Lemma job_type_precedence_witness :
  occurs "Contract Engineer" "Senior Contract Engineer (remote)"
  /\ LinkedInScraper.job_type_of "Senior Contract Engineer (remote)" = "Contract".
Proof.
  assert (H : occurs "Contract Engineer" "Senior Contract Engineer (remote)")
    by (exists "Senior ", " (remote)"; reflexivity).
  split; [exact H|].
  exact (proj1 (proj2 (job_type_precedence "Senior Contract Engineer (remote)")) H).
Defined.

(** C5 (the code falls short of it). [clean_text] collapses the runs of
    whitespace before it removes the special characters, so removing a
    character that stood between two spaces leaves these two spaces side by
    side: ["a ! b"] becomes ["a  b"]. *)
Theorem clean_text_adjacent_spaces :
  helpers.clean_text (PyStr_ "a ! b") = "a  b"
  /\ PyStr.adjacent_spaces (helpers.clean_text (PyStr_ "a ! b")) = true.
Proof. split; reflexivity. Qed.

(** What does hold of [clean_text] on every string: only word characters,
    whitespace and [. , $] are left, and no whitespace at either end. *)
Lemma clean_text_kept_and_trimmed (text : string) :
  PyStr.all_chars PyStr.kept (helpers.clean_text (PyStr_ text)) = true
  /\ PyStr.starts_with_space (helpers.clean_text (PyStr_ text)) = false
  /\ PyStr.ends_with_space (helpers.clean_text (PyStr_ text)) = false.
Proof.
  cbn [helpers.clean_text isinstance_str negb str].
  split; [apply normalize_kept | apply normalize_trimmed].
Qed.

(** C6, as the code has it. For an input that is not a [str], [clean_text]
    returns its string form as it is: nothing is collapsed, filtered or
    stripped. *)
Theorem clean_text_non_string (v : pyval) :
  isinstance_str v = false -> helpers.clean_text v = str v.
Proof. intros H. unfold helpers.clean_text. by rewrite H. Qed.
******
From the records above, extract exactly and only the lines that begin at the line with "exact (proj1 (proj2" and stop after the line with "returns its string".

EXERCISE OUTPUT:
  exact (proj1 (proj2 (job_type_precedence "Senior Contract Engineer (remote)")) H).
Defined.

(** C5 (the code falls short of it). [clean_text] collapses the runs of
    whitespace before it removes the special characters, so removing a
    character that stood between two spaces leaves these two spaces side by
    side: ["a ! b"] becomes ["a  b"]. *)
Theorem clean_text_adjacent_spaces :
  helpers.clean_text (PyStr_ "a ! b") = "a  b"
  /\ PyStr.adjacent_spaces (helpers.clean_text (PyStr_ "a ! b")) = true.
Proof. split; reflexivity. Qed.

(** What does hold of [clean_text] on every string: only word characters,
    whitespace and [. , $] are left, and no whitespace at either end. *)
Lemma clean_text_kept_and_trimmed (text : string) :
  PyStr.all_chars PyStr.kept (helpers.clean_text (PyStr_ text)) = true
  /\ PyStr.starts_with_space (helpers.clean_text (PyStr_ text)) = false
  /\ PyStr.ends_with_space (helpers.clean_text (PyStr_ text)) = false.
Proof.
  cbn [helpers.clean_text isinstance_str negb str].
  split; [apply normalize_kept | apply normalize_trimmed].
Qed.

(** C6, as the code has it. For an input that is not a [str], [clean_text]
    returns its string form as it is: nothing is collapsed, filtered or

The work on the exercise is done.